乙型肝炎病毒相关性肾炎不同基因型患儿间临床及病理特征的差异分析

目的 研究乙型肝炎病毒相关性肾炎(HBV-GN)不同基因型患儿间临床及病理特征的差异。方法 随机选择同时行肝穿和肾穿的41 例HBV-GN 患儿作为研究对象,对其血清标本进行基因分型、乙型肝炎病毒(HBV)cccDNA 检测,分析HBV-GN 不同基因型患儿间临床、病理特征及HBV 复制的差异。结果 41例HBV-GN 患儿中,C 基因型29 例(71%),B 基因型10 例(24%),B/C 混合型2 例(5%)。C 基因型患儿的血尿、蛋白尿、补体C3 下降、谷丙转氨酶升高及肾功能不全发生率均显著高于B 基因型患儿;C 基因型患儿HBV cccDNA 阳性比例高于B 基因型患儿。但两种不同基因型患儿肾组织病理类型分布差异无统计学意义;两者肝组织炎症程度及纤维化程度差异亦无统计学意义。结论 HBV-GN 的基因型主要以C、B 基因型为主,且以C 基因型占优势。C 基因型患儿较B 基因型临床症状严重,但两者在病理学特征上无明显差异。

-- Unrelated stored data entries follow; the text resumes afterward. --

(* ===== verification/Pow2RangeFacts.v ===== *)
(** * Correctness of the power-of-two range allocator

    The free blocks and the blocks handed out partition the integers of the ranges;
    blocks are aligned and merged as far as they can be, so that an allocation fails
    only when no aligned run of free integers of its size exists. *)

From stdpp Require Import sorting.
From S2P Require Import Prelude Zx Pow2Range.
Import Pow2Range.

(** ** Counting *)

Definition inb (b : p2ra_block) (i : Z) : bool := (start b <=? i) && (i <? start b + 2 ^ bucket b).
Definition inr_ (r : p2ra_range) (i : Z) : bool := (r_start r <=? i) && (i <? r_start r + r_len r).

Definition ind (b : bool) : Z := if b then 1 else 0.

(** How many of the blocks, or of the ranges, an integer is in. *)
Fixpoint cover (i : Z) (l : list p2ra_block) : Z :=
  match l with [] => 0 | b :: l => ind (inb b i) + cover i l end.
Fixpoint rcover (i : Z) (l : list p2ra_range) : Z :=
  match l with [] => 0 | r :: l => ind (inr_ r i) + rcover i l end.

Lemma cover_app i l l' : cover i (l ++ l') = cover i l + cover i l'.
Proof. induction l as [|b l IH]; simpl; [done|]. rewrite IH. lia. Qed.
Lemma rcover_app i l l' : rcover i (l ++ l') = rcover i l + rcover i l'.
Proof. induction l as [|b l IH]; simpl; [done|]. rewrite IH. lia. Qed.

Lemma cover_nonneg i l : 0 <= cover i l.
Proof. induction l as [|b l IH]; simpl; [done|]. destruct (inb b i); simpl; lia. Qed.

Lemma cover_in i b l : b ∈ l -> inb b i = true -> 1 <= cover i l.
Proof.
  intros Hb Hi. induction l as [|c l IH]; [by apply not_elem_of_nil in Hb|]. simpl.
  apply elem_of_cons in Hb as [->|Hb]; [rewrite Hi; simpl; pose proof (cover_nonneg i l); lia|].
  specialize (IH Hb). destruct (inb c i); simpl; lia.
Qed.

Lemma cover_pos i l : 1 <= cover i l -> exists b, b ∈ l /\ inb b i = true.
Proof.
  induction l as [|c l IH]; simpl; [lia|]. destruct (inb c i) eqn:E; simpl; intros H.
  - exists c. split; [apply list_elem_of_here | done].
  - destruct (IH H) as (b & Hb & Hi). exists b. split; [by right | done].
Qed.

(** Two members of the list that both have the integer count twice. *)
Lemma cover_two i b c l1 l2 l3 : inb b i = true -> inb c i = true -> 2 <= cover i (l1 ++ b :: l2 ++ c :: l3).
Proof.
  intros Hb Hc. rewrite cover_app. simpl. rewrite cover_app. simpl. rewrite Hb, Hc. simpl.
  pose proof (cover_nonneg i l1). pose proof (cover_nonneg i l2). pose proof (cover_nonneg i l3). lia.
Qed.

(** Changing one list of a family. *)
Lemma cover_bind_upd {f g : Z -> list p2ra_block} i b ks :
  NoDup ks -> b ∈ ks -> (forall k, k <> b -> g k = f k) ->
  cover i (ks ≫= g) = cover i (ks ≫= f) - cover i (f b) + cover i (g b).
Proof.
  intros Hn Hb Hg. induction ks as [|k ks IH]; [by apply not_elem_of_nil in Hb|]. apply NoDup_cons in Hn as [Hk Hn].
  rewrite !bind_cons, !cover_app. destruct (decide (k = b)) as [->|Hne].
  - assert (ks ≫= g = ks ≫= f) as ->; [|lia]. clear IH Hb Hn. induction ks as [|k ks IH]; [done|].
    apply not_elem_of_cons in Hk as [Hk1 Hk2]. rewrite !bind_cons, Hg by done. by rewrite IH.
  - apply elem_of_cons in Hb as [->|Hb]; [done|]. rewrite (Hg k Hne), IH by done. lia.
Qed.

(** ** Alignment *)

Definition aligned (b : p2ra_block) : Prop := (2 ^ bucket b | start b).

Lemma inb_true b i : inb b i = true <-> start b <= i < start b + 2 ^ bucket b.
Proof. unfold inb. rewrite andb_true_iff, Z.leb_le, Z.ltb_lt. done. Qed.

Lemma pow_pos b : 0 <= b -> 0 < 2 ^ b.
Proof. intros. by apply Z.pow_pos_nonneg. Qed.

Lemma block_len_pow b : 0 <= bucket b -> block_len b = 2 ^ bucket b.
Proof. intros H. unfold block_len. rewrite Z.shiftl_1_l. done. Qed.

Lemma multiples_apart m a b : 0 < m -> (m | a) -> (m | b) -> a < b -> a + m <= b.
Proof. intros Hm [p ->] [q ->] H. assert (p < q) by nia. assert ((p + 1) * m <= q * m) by (apply Z.mul_le_mono_nonneg_r; lia). lia. Qed.

(** Which half of a pair a block is. *)
Lemma odd_half b k : 0 <= k -> (2 ^ k | b) -> 0 <= b ->
  nz (b .& (Z.shiftl (2 ^ k) 1 - 1)) = true -> (2 ^ (k + 1) | b - 2 ^ k).
Proof.
  intros Hk [q ->] Hb Ho. pose proof (pow_pos k Hk). rewrite Z.shiftl_mul_pow2 in Ho by done.
  rewrite <- Z.pow_add_r in Ho by lia.
  replace (2 ^ (k + 1) - 1) with (Z.ones (k + 1)) in Ho by (rewrite Z.ones_equiv; lia).
  rewrite Z.land_ones in Ho by lia. unfold nz in Ho. apply negb_true_iff, Z.eqb_neq in Ho.
  rewrite Z.pow_add_r in * by lia. change (2 ^ 1) with 2 in *.
  assert (q mod 2 = 1) as Hq.
  { pose proof (Z.mod_pos_bound q 2 ltac:(lia)). destruct (Z.eq_dec (q mod 2) 0) as [E|]; [|lia]. exfalso. apply Ho.
    apply Z.mod_divide; [lia|]. apply Z.mod_divide in E as [r ->]; [|done]. exists r. lia. }
  exists (q / 2). pose proof (Z.div_mod q 2 ltac:(lia)). nia.
Qed.

Lemma even_half b k : 0 <= k -> nz (b .& (Z.shiftl (2 ^ k) 1 - 1)) = false -> (2 ^ (k + 1) | b).
Proof.
  intros Hk Ho. pose proof (pow_pos k Hk). rewrite Z.shiftl_mul_pow2 in Ho by done. rewrite <- Z.pow_add_r in Ho by lia.
  replace (2 ^ (k + 1) - 1) with (Z.ones (k + 1)) in Ho by (rewrite Z.ones_equiv; lia).
  rewrite Z.land_ones in Ho by lia. unfold nz in Ho. apply negb_false_iff, Z.eqb_eq in Ho.
  apply Z.mod_divide; [|done]. pose proof (pow_pos (k + 1)). lia.
Qed.

(** A block is its two halves. *)
Lemma cover_halves i k a : 0 <= k ->
  cover i [mkBlock (k + 1) a] = cover i [mkBlock k a] + cover i [mkBlock k (a + 2 ^ k)].
Proof.
  intros Hk. unfold cover, inb. simpl. rewrite Z.pow_add_r by lia. change (2 ^ 1) with 2. pose proof (pow_pos k Hk).
  destruct (Z.leb_spec a i), (Z.ltb_spec i (a + 2 ^ k * 2)), (Z.ltb_spec i (a + 2 ^ k)), (Z.leb_spec (a + 2 ^ k) i),
    (Z.ltb_spec i (a + 2 ^ k + 2 ^ k)); simpl; lia.
Qed.

(** ** The invariant *)

Definition free_list (s : p2ra_state) : list p2ra_block := seqZ 0 (bucket_count s) ≫= fun b => bucket_list b s.

Definition before (x y : p2ra_block) : Prop := start x < start y.

(** The blocks of the buckets and those of [others] partition the ranges. *)
Record wf (others : list p2ra_block) (s : p2ra_state) : Prop := {
  w_count : 0 < bucket_count s;
  w_bucket : forall b x, x ∈ bucket_list b s -> 0 <= b < bucket_count s -> bucket x = b;
  w_sorted : forall b, 0 <= b < bucket_count s -> StronglySorted before (bucket_list b s);
  w_aligned : forall x, x ∈ free_list s ++ others -> aligned x /\ 0 <= bucket x < bucket_count s /\ 0 <= start x;
  w_cover : forall i, cover i (free_list s) + cover i others = rcover i (ranges s);
  w_once : forall i, rcover i (ranges s) <= 1;
  w_ranges : forall r, r ∈ ranges s -> 0 <= r_start r /\ 0 < r_len r /\ r_start r + r_len r < 2 ^ 32;
  w_merged : forall x y, x ∈ free_list s -> y ∈ free_list s -> bucket x = bucket y -> bucket x + 1 < bucket_count s ->
    start y = start x + 2 ^ bucket x -> ~ (2 ^ (bucket x + 1) | start x);
}.

Lemma elem_of_free x s : x ∈ free_list s <-> exists b, 0 <= b < bucket_count s /\ x ∈ bucket_list b s.
Proof.
  unfold free_list. rewrite list_elem_of_bind. split.
  - intros (b & Hx & Hb). apply elem_of_seqZ in Hb. exists b. split; [lia | done].
  - intros (b & Hb & Hx). exists b. split; [done|]. apply elem_of_seqZ. lia.
Qed.

Lemma bucket_list_put b b' l s : bucket_list b' (put_bucket b l s) = if decide (b' = b) then l else bucket_list b' s.
Proof.
  unfold bucket_list. simpl. destruct (decide (b' = b)) as [->|Hne]; [by rewrite lookup_insert_eq | by rewrite lookup_insert_ne].
Qed.

Lemma cover_put i b l s : 0 <= b < bucket_count s ->
  cover i (free_list (put_bucket b l s)) = cover i (free_list s) - cover i (bucket_list b s) + cover i l.
Proof.
  intros Hb. unfold free_list. simpl.
  rewrite (cover_bind_upd (f := fun b => bucket_list b s) i b (seqZ 0 (bucket_count s))).
  - rewrite bucket_list_put, decide_True by done. done.
  - apply NoDup_seqZ.
  - apply elem_of_seqZ. lia.
  - intros k Hk. by rewrite bucket_list_put, decide_False.
Qed.

Lemma elem_of_put x b l s : 0 <= b < bucket_count s ->
  x ∈ free_list (put_bucket b l s) <-> x ∈ l \/ exists b', b' <> b /\ 0 <= b' < bucket_count s /\ x ∈ bucket_list b' s.
Proof.
  intros Hb. rewrite elem_of_free. simpl. split.
  - intros (b' & Hb' & Hx). rewrite bucket_list_put in Hx. destruct (decide (b' = b)); [by left|]. right. by exists b'.
  - intros [Hx|(b' & Hne & Hb' & Hx)]; [exists b | exists b']; rewrite bucket_list_put; split; try done;
      [by rewrite decide_True | by rewrite decide_False].
Qed.

Lemma sorted_app l1 l2 :
  StronglySorted before (l1 ++ l2) <->
  StronglySorted before l1 /\ StronglySorted before l2 /\ (forall x y, x ∈ l1 -> y ∈ l2 -> start x < start y).
Proof.
  induction l1 as [|x l1 IH]; simpl.
  - split; [intros H; split_and!; [constructor | done | by intros x y ?%not_elem_of_nil] | tauto].
  - split.
    + intros H. apply StronglySorted_inv in H as [H Hx]. apply IH in H as (H1 & H2 & H3). rewrite Forall_app in Hx. destruct Hx as [Hx1 Hx2].
      split_and!; [by constructor | done |]. intros y z [->|Hy]%elem_of_cons Hz; [|by apply H3]. by eapply Forall_forall in Hx2.
    + intros (H1 & H2 & H3). apply StronglySorted_inv in H1 as [H1 Hx]. constructor.
      * apply IH. split_and!; [done | done |]. intros y z Hy. apply H3. by right.
      * apply Forall_app. split; [done|]. apply Forall_forall. intros z Hz. apply H3; [apply list_elem_of_here | done].
Qed.

Lemma split_after_spec x l l1 l2 : split_after x l = (l1, l2) -> StronglySorted before l ->
  l = l1 ++ l2 /\ (forall y, y ∈ l1 -> start y <= x) /\ (forall y, y ∈ l2 -> x < start y).
Proof.
  revert l1 l2. induction l as [|y l IH]; intros l1 l2; simpl.
  { intros [= <- <-] _. split_and!; [done | |]; intros z Hz; by apply not_elem_of_nil in Hz. }
  rewrite Z.gtb_ltb. intros E [Hs Hy]%StronglySorted_inv. destruct (Z.ltb_spec x (start y)) as [Hlt|Hge].
  - injection E as <- <-. split_and!; [done | intros z Hz; by apply not_elem_of_nil in Hz |].
    intros z [->|Hz]%elem_of_cons; [done|]. eapply Forall_forall in Hy; [|done]. unfold before in Hy. lia.
  - destruct (split_after x l) as [m1 m2] eqn:Em. injection E as <- <-. destruct (IH m1 m2 eq_refl Hs) as (-> & H1 & H2).
    split_and!; [done | | done]. intros z [->|Hz]%elem_of_cons; [done | by apply H1].
Qed.

Lemma rcover_pos i l : 1 <= rcover i l -> exists r, r ∈ l /\ inr_ r i = true.
Proof.
  induction l as [|c l IH]; simpl; [lia|]. destruct (inr_ c i) eqn:E; simpl; intros H.
  - exists c. split; [apply list_elem_of_here | done].
  - destruct (IH H) as (r & Hr & Hi). exists r. split; [by right | done].
Qed.

(** The end of a block fits in 32 bits. *)
Lemma block_bound others s x : wf others s -> x ∈ free_list s ++ others -> start x + 2 ^ bucket x < 2 ^ 32.
Proof.
  intros Hwf Hx. destruct (w_aligned _ _ Hwf x Hx) as (_ & Hb & Hs). pose proof (pow_pos (bucket x) ltac:(lia)).
  assert (1 <= cover (start x + 2 ^ bucket x - 1) (free_list s ++ others)) as Hc.
  { apply (cover_in _ x); [done|]. apply inb_true. lia. }
  rewrite cover_app, (w_cover _ _ Hwf) in Hc. apply rcover_pos in Hc as (r & Hr & Hi).
  destruct (w_ranges _ _ Hwf r Hr) as (_ & _ & Hend). apply andb_true_iff in Hi as [_ Hi%Z.ltb_lt]. lia.
Qed.

(** The 32-bit sum is the end. *)
Lemma block_end others s x : wf others s -> x ∈ free_list s ++ others -> u32 (start x + block_len x) = start x + 2 ^ bucket x.
Proof.
  intros Hwf Hx. destruct (w_aligned _ _ Hwf x Hx) as (_ & Hb & Hs). rewrite block_len_pow by lia. pose proof (pow_pos (bucket x) ltac:(lia)).
  apply u32_id. pose proof (block_bound _ _ _ Hwf Hx). unfold is_u32. lia.
Qed.

Lemma low_bits_zero x b : 0 <= b -> nz (x .& (2 ^ b - 1)) = false <-> (2 ^ b | x).
Proof.
  intros Hb. replace (2 ^ b - 1) with (Z.ones b) by (rewrite Z.ones_equiv; lia). rewrite Z.land_ones by done.
  unfold nz. rewrite negb_false_iff, Z.eqb_eq. apply Z.mod_divide. pose proof (pow_pos b). lia.
Qed.

Section Return.
Context (others : list p2ra_block) (blk : p2ra_block) (s : p2ra_state).
Hypothesis Hwf : wf (blk :: others) s.
Local Abbreviation b := (bucket blk).

Lemma blk_ok : aligned blk /\ 0 <= b < bucket_count s /\ 0 <= start blk.
Proof. apply (w_aligned _ _ Hwf). apply elem_of_app. right. apply list_elem_of_here. Qed.

(** No free block of its bucket starts where the block does. *)
Lemma start_new x : x ∈ bucket_list b s -> start x <> start blk.
Proof.
  intros Hx E. destruct blk_ok as (_ & Hb & _). pose proof (w_cover _ _ Hwf (start blk)) as Hc. simpl in Hc.
  pose proof (w_once _ _ Hwf (start blk)). pose proof (pow_pos b ltac:(lia)).
  assert (1 <= cover (start blk) (free_list s)).
  { apply (cover_in _ x); [apply elem_of_free; by exists b|]. apply inb_true. rewrite (w_bucket _ _ Hwf b x Hx Hb). lia. }
  assert (inb blk (start blk) = true) as Hi by (apply inb_true; lia). rewrite Hi in Hc. simpl in Hc.
  pose proof (cover_nonneg (start blk) others). lia.
Qed.

Lemma bucket_aligned x : x ∈ bucket_list b s -> (2 ^ b | start x) /\ bucket x = b.
Proof.
  intros Hx. destruct blk_ok as (_ & Hb & _). pose proof (w_bucket _ _ Hwf b x Hx Hb) as E. split; [|done].
  destruct (w_aligned _ _ Hwf x) as (Ha & _); [apply elem_of_app; left; apply elem_of_free; by exists b|].
  unfold aligned in Ha. by rewrite E in Ha.
Qed.

Lemma blk_end : u32 (start blk + block_len blk) = start blk + 2 ^ b.
Proof. apply (block_end _ _ _ Hwf), elem_of_app. right. apply list_elem_of_here. Qed.

Lemma bucket_end x : x ∈ bucket_list b s -> u32 (start x + block_len x) = start x + 2 ^ b.
Proof.
  intros Hx. destruct (bucket_aligned x Hx) as [_ <-]. apply (block_end _ _ _ Hwf), elem_of_app. left. apply elem_of_free.
  exists b. split; [apply blk_ok | done].
Qed.

Context (l1 l2 : list p2ra_block).
Hypothesis Hsplit : split_after (start blk) (bucket_list b s) = (l1, l2).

Clinical and pathological differences between children with various genotypes of hepatitis B virus-associated glomerulonephritis

Objective To compare the clinical and pathological features between children with various genotypes of hepatitis B virus-associated glomerulonephritis (HBV-GN). Methods Forty-one children with HBVGN concurrently undergoing liver and renal biopsy were randomly selected. Serum specimens were collected for genotyping and hepatitis B virus (HBV) cccDNA assay. The clinical, pathological, and HBV cccDNA differences between HBV-GN children of various genotypes were analyzed. Results Among the 41 HBV-GN children, 29 (71%) were genotype C, 10 (24%) were genotype B, and 2 (5%) were genotype B/C. The incidence rates of hematuria, albuminuria, complement 3 decrease, alanine transaminase increase, and renal insufficiency in the genotype C group were significantly higher than those in the genotype B group (P<0.05). Similarly, the HBV cccDNA positive rate was significantly higher in the genotype C group than that in the genotype B group. No difference was observed in the distribution of pathological types of renal tissues betwee the two geonotype groups. There were no significant differences in the degrees of hepatic inflammation and fibrosis between the two groups. Conclusions Mainly genotypes C and B occur in children with HBV-GN and the former genotype is dominant. The clinical symptoms of patients with genotype C are more serious than those with genotype B. However, there is no difference in the pathological features between them.